In your knee’s rush to survive, it is reshaping bone at an accelerated pace – this makes inferior and weaker bone
When degenerative arthritis occurs, the bone of the knee starts to die. This is the diagnosis of knee osteonecrosis. Knee osteonecrosis can be a slow and methodical process or it can be a super accelerated degenerative problem diagnosed as Spontaneous osteonecrosis of the knee (SONK). In both of these problems the bones in your knees lose or have the blood supply to them severely limited or cut off. If your knees are “breaking down fast” and talk has turned to surgical options, knee osteonecrosis and Spontaneous osteonecrosis of the knee may have already been explained to you by your orthopedist surgeon.
As mentioned, your knee has a survival mechanism. It is always trying to repair itself. Unfortunately when the situation is dire, the knee’s remedies do not meet the challange. This is why so many knee replacements are performed. But your knee is trying. Your knee is in a rush to repair itself. Your knee’s repair mechanism’s main objective is to stabilize itself so it does not “rub itself the wrong way.” How does it do this? By encasing itself in bone spurs. Your knee thinks that if it can’t rub itself the wrong way, it won’t hurt.
We have two problems here.
- The first problem is that knee stability should never come as a result of bone spurs. Bone spurs are Nature’s last best way to keep you on your feet, albeit very painfully.
- Second, the situation is made much worse because, in your knee’s rush to repair itself, the bone the knee is creating is not “good bone.”
No one wants to produce inferior bone. When you produce inferior bone you go to knee replacement. Knee replacement is offered to patients who have painful knee degenerative deformities, loss of motion, and no cartilage. This comes from the rapid production of inferior bone in your knee.
Chondral, osteochondral, and subchondral bone lesions. “I have all that!”
This article is part of a series about the avoidance of knee replacement. Not every patient can avoid knee replacement. In some patients the knee has become so deformed with bone spurs, it is locked in place, does not bend, and your toes may be pointed at a significant degree sideways that knee replacement may be the only option for a decent quality of life. When a patient contacts us about their significant knee damage, we offer them the best realistic assessments of what regenerative medicine injections can do.
If you are reading this article it is very likely that you already had an MRI. You probably also have a copy of the report. In that report may be concerns surrounding chondral (cartilage damage), osteochondral (cartilage and bone underneath the cartilage damage), and subchondral (which may involve cysts and inflammation into the marrow) lesions.
Painful knee degenerative deformities, loss of motion, and no cartilage. Did weak and damaged bone cause all this? Yes, but it starts with weakened knee ligaments
Knee degeneration, “bone on bone,” is thought to be caused by the breakdown of the articular cartilage that covers the thigh and shin bones where they meet in the knee, the loss of cartilage on the back of the patella or knee cap, and the breakdown of the meniscus padding between the thigh and shin bones.
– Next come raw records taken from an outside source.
Lemma inv_srv_read c a b s n m q : inv (mkW c a b s) -> sph s = SRead n -> wq a = m :: q ->
  inv (mkW c (mkWire q (broken a)) b (srd_msg s m)).
Proof.
  intros [Hc Ht] Hs Hq. split; [done|]. eapply transit_server; [done|..]; unfold requests, tokens, requests; simpl; rewrite ?Hs, ?Hq; try done.
  - rewrite <- Permutation_middle. done.
  - by right.
  - intros t req [[= -> ->]|H]%elem_of_cons; [|by left]. right. exists m. split_and!; [by left|done..].
  - intros t rep ok [|H]%elem_of_cons; done.
  - by left.
Qed.

Lemma inv_answer c a b s h1 t rep ok h2 b' : inv (mkW c a b s) -> handlers s = h1 ++ HWrite t rep ok :: h2 ->
  written b (mkMsg t rep ok) b' -> inv (mkW c a b' (set_handlers s (h1 ++ h2))).
Proof.
  intros [Hc Ht] Hh Hw. split; [done|]. eapply transit_server; [done|..]; unfold requests, tokens, requests; simpl; try done.
  - rewrite Hh. apply submseteq_app; [done|]. rewrite !fmap_app, fmap_cons, <- Permutation_middle. simpl.
    destruct Hw as [e He|]; simpl; [|by apply submseteq_cons].
    rewrite fmap_app. simpl. rewrite !(Permutation_app_comm _ [t]), Permutation_app_comm. simpl.
    by rewrite (Permutation_app_comm (m_Tag <$> wq b)).
  - intros u req Hu. left. rewrite Hh. by apply split_middle.
  - intros u r o Hu. rewrite Hh. by apply split_middle.
  - intros m Hm. destruct Hw as [e He|]; [|by left]. simpl in Hm. apply elem_of_app in Hm as [Hm|Hm]; [by left|].
    apply list_elem_of_singleton in Hm as ->. right. simpl. rewrite Hh. apply elem_of_app. right. by left.
Qed.

Lemma step_issued w w' : step w w' -> issued (cli w) <= issued (cli w').
Proof.
  destruct 1; simpl; try lia; unfold SR_tag, SR_put, Close_check, rd_msg, dmx_reply, rd_fail, dmx_reply; simpl; try lia.
  - destruct (put _ _ _); simpl; lia.
  - destruct (remove _ _) as [[]|]; simpl; lia.
  - destruct ts; simpl; [lia|]. unfold dmx_reply. destruct (remove _ _) as [[]|]; simpl; lia.
  - destruct (cm_closed _); simpl; lia.
Qed.

Lemma dmx_inv_step w w' : inv w -> step w w' -> issued (cli w') < 2 ^ 32 -> inv w'.
Proof.
  intros Hv Hst Hlt. destruct Hst.
  - by apply inv_tag.
  - by apply inv_put.
  - by eapply inv_write.
  - by apply inv_recv.
  - by apply inv_read.
  - destruct Hv as [Hc Ht]. simpl in *. split; [apply close_ok; try done; [simpl; tauto|by rewrite H]|].
    eapply transit_quiet; [done|done|simpl; tauto].
  - destruct Hv as [Hc Ht]. simpl in *. split; [apply set_rdr_ok; try done|].
    + by rewrite H.
    + rewrite H. simpl. tauto.
    + by intros ts' [= <-].
    + eapply transit_quiet; [done|done|simpl; tauto].
  - by apply inv_fail.
  - unfold Close_check. destruct (cm_closed _); [done|].
    destruct Hv as [Hc Ht]. split; [by apply closers_ok|]. eapply transit_client; [done|apply evolves_refl|..]; by destruct Ht.
  - destruct Hv as [Hc Ht]. split; [by apply closers_ok|]. apply transit_wire with (a := a) (b := b); [|done..].
    eapply transit_client; [done|apply evolves_refl|..]; by destruct Ht.
  - destruct Hv as [Hc Ht]. split; [by apply map_close_ok|]. eapply transit_client; [done|apply evolves_refl|..]; by destruct Ht.
  - destruct Hv as [Hc Ht]. split; [done|]. eapply transit_server; [done|..]; try done; unfold tokens, requests, NewDemuxSrv; simpl;
      rewrite ?H; try destruct (Unmarshall (m_Data m)); simpl; rewrite ?H0; try done; by left.
  - destruct Hv as [Hc Ht]. split; [done|]. eapply transit_server; [done|..]; try done; unfold tokens, requests; simpl; rewrite ?H; simpl.
    + by apply submseteq_inserts_l.
    + by intros m Hm%elem_of_nil.
    + by left.
    + by left.
  - by eapply inv_srv_read.
  - destruct Hv as [Hc Ht]. split; [done|]. eapply transit_server; [done|..]; try done; unfold tokens, requests; simpl; rewrite ?H; try done; by left.
  - by eapply inv_serve.
  - by eapply inv_answer.
  - destruct Hv as [Hc Ht]. split; [done|]. eapply transit_wire with (a := a) (b := b); [|done|by destruct (fst (setClosed s))].
    eapply transit_server; [done|..]; simpl; try done; by left.
Qed.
What causing this breakdown? Degenerative destructive joint movement. If your knee is unstable, it wobbles. Anything that wobbles causes excessive degeneration. What causes wobbling and instability? The breakdown of the soft tissue, namely the ligaments of the knee that holds the bones in place.
Those of us who practice Prolotherapy, as we will explain below, understand knee degeneration as a whole knee disease. One problem, “no cartilage,” is not what is sending you to a recommendation to knee replacement. The whole knee is a problem, the ligaments, the tendons, synovial inflammation, bone destruction, and remodeling. They are all equally guilty of destroying your knee. So treating one problem will not prevent the other problems from continuing their destruction of your knee.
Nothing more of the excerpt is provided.